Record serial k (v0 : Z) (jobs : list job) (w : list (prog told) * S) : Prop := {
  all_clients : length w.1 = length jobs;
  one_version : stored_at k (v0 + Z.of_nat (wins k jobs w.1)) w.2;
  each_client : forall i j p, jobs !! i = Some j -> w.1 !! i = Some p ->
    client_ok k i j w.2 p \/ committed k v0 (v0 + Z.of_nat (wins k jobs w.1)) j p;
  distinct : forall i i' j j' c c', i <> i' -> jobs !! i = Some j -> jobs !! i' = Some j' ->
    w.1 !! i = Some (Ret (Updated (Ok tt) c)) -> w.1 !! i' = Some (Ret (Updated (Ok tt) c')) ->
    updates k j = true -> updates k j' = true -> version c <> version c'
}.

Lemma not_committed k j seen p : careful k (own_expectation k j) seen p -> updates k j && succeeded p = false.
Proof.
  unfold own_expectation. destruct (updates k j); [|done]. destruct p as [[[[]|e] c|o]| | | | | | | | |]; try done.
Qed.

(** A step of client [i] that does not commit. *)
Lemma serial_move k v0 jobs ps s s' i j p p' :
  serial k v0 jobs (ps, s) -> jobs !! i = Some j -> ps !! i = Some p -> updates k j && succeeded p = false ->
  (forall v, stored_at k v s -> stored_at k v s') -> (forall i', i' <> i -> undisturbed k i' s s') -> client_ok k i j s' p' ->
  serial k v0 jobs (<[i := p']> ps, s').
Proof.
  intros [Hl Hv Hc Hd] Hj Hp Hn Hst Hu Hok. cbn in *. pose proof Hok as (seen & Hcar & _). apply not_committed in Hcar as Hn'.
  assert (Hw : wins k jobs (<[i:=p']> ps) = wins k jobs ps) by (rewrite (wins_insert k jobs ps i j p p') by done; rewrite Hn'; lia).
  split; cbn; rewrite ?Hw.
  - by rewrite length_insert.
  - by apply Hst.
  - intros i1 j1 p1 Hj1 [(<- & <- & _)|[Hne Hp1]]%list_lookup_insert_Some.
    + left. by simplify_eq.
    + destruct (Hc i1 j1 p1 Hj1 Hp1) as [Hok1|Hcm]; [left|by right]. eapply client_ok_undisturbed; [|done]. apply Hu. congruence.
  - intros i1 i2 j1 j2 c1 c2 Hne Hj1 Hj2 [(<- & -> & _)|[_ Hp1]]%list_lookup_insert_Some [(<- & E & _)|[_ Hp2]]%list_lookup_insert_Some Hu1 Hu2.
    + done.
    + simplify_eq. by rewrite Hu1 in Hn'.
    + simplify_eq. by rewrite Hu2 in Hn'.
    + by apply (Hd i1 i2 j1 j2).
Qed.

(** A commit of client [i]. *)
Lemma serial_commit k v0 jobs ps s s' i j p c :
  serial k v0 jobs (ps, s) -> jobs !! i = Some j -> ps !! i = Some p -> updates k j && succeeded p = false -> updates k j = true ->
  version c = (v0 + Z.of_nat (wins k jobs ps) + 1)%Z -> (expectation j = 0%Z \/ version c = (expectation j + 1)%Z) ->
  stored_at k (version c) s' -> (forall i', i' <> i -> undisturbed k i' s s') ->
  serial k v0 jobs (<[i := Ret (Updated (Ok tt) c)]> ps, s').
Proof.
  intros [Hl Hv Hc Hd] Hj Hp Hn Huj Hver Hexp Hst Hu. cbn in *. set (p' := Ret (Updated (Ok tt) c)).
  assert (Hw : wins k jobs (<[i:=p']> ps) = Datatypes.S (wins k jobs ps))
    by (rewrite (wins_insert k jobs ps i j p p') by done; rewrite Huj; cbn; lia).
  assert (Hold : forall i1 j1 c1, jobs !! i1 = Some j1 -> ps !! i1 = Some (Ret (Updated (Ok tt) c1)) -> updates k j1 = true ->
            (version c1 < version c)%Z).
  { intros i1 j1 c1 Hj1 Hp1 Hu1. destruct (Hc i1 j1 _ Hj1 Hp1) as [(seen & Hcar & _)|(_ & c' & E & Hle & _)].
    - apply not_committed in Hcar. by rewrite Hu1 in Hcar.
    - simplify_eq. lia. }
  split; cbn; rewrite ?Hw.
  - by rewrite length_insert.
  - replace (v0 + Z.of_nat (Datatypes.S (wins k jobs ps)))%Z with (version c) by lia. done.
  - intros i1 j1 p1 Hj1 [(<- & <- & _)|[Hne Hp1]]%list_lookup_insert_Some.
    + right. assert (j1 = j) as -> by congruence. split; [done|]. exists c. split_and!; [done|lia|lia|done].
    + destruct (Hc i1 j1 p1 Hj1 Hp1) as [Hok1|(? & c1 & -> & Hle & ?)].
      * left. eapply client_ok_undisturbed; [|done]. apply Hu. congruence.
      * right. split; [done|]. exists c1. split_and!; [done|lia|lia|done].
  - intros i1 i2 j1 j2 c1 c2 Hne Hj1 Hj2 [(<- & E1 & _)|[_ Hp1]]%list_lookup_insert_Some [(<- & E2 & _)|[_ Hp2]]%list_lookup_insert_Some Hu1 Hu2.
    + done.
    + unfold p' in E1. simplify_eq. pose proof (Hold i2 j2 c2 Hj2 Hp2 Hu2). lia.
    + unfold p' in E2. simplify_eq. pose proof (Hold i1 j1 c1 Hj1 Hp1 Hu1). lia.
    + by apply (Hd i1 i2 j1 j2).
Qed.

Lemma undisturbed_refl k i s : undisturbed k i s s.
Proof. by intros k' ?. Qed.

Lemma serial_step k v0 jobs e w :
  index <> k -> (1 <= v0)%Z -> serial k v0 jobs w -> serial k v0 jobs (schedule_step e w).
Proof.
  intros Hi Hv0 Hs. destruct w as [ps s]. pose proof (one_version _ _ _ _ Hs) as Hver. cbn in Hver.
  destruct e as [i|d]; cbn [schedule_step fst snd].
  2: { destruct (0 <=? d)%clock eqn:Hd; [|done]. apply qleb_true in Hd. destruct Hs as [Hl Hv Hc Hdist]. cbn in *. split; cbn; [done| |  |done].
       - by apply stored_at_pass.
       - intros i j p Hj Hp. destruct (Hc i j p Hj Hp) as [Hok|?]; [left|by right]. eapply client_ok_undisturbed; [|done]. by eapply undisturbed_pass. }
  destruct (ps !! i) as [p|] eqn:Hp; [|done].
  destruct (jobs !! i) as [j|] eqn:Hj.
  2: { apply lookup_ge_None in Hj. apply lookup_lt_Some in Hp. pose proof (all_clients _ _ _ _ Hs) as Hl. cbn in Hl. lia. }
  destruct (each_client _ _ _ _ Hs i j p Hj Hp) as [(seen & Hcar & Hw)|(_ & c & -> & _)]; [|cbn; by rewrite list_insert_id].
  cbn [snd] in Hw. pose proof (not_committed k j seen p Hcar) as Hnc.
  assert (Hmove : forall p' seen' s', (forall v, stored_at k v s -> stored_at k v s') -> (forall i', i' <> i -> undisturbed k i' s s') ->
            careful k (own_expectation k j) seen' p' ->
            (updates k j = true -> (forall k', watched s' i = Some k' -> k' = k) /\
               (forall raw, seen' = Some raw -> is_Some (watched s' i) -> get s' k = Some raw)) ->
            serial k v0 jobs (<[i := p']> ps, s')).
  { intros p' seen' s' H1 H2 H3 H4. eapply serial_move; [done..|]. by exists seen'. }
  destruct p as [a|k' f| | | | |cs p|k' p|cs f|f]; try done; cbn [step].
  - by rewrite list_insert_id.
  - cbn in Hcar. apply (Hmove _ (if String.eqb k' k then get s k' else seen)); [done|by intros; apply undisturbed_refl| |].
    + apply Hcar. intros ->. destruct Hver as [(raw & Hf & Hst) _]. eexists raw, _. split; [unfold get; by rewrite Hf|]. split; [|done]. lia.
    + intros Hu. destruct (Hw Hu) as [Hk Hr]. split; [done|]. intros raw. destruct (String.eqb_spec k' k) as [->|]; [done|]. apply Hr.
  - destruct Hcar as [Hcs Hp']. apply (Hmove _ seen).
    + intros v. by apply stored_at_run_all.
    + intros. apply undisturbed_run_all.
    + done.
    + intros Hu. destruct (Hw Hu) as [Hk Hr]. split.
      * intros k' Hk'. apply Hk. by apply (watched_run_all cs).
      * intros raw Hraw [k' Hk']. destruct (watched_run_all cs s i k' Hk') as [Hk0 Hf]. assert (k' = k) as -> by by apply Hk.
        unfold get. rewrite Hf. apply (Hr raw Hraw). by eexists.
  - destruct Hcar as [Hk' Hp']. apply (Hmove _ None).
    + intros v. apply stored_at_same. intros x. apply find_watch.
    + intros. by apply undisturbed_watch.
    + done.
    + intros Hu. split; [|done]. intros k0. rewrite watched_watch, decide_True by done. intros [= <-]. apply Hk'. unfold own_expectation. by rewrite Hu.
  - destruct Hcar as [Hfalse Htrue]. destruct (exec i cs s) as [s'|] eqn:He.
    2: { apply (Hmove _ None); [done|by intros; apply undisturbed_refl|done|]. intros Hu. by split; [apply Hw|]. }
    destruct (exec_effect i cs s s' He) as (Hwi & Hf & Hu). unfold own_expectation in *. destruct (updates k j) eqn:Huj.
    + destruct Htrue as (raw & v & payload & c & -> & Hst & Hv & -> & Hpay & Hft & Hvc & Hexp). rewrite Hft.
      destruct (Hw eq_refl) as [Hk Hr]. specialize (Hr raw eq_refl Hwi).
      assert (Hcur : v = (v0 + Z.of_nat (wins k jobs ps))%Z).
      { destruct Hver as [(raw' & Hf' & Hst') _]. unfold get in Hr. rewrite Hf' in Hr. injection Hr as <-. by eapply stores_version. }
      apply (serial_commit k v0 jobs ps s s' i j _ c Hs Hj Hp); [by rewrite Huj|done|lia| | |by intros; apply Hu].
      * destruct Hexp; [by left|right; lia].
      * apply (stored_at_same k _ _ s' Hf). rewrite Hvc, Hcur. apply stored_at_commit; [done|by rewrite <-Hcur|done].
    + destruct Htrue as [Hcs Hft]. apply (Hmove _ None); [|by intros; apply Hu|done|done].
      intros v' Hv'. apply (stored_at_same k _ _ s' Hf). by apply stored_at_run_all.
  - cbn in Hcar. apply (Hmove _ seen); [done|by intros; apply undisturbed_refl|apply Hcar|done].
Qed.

REQUIREMENT ->
Beginning with the very first line of the material above, give each line again exactly, ending with the line that contains "Hp1) as [Hok1|Hcm];".

ANSWER BELOW ->
Record serial k (v0 : Z) (jobs : list job) (w : list (prog told) * S) : Prop := {
  all_clients : length w.1 = length jobs;
  one_version : stored_at k (v0 + Z.of_nat (wins k jobs w.1)) w.2;
  each_client : forall i j p, jobs !! i = Some j -> w.1 !! i = Some p ->
    client_ok k i j w.2 p \/ committed k v0 (v0 + Z.of_nat (wins k jobs w.1)) j p;
  distinct : forall i i' j j' c c', i <> i' -> jobs !! i = Some j -> jobs !! i' = Some j' ->
    w.1 !! i = Some (Ret (Updated (Ok tt) c)) -> w.1 !! i' = Some (Ret (Updated (Ok tt) c')) ->
    updates k j = true -> updates k j' = true -> version c <> version c'
}.

Lemma not_committed k j seen p : careful k (own_expectation k j) seen p -> updates k j && succeeded p = false.
Proof.
  unfold own_expectation. destruct (updates k j); [|done]. destruct p as [[[[]|e] c|o]| | | | | | | | |]; try done.
Qed.

(** A step of client [i] that does not commit. *)
Lemma serial_move k v0 jobs ps s s' i j p p' :
  serial k v0 jobs (ps, s) -> jobs !! i = Some j -> ps !! i = Some p -> updates k j && succeeded p = false ->
  (forall v, stored_at k v s -> stored_at k v s') -> (forall i', i' <> i -> undisturbed k i' s s') -> client_ok k i j s' p' ->
  serial k v0 jobs (<[i := p']> ps, s').
Proof.
  intros [Hl Hv Hc Hd] Hj Hp Hn Hst Hu Hok. cbn in *. pose proof Hok as (seen & Hcar & _). apply not_committed in Hcar as Hn'.
  assert (Hw : wins k jobs (<[i:=p']> ps) = wins k jobs ps) by (rewrite (wins_insert k jobs ps i j p p') by done; rewrite Hn'; lia).
  split; cbn; rewrite ?Hw.
  - by rewrite length_insert.
  - by apply Hst.
  - intros i1 j1 p1 Hj1 [(<- & <- & _)|[Hne Hp1]]%list_lookup_insert_Some.
    + left. by simplify_eq.
    + destruct (Hc i1 j1 p1 Hj1 Hp1) as [Hok1|Hcm]; [left|by right]. eapply client_ok_undisturbed; [|done]. apply Hu. congruence.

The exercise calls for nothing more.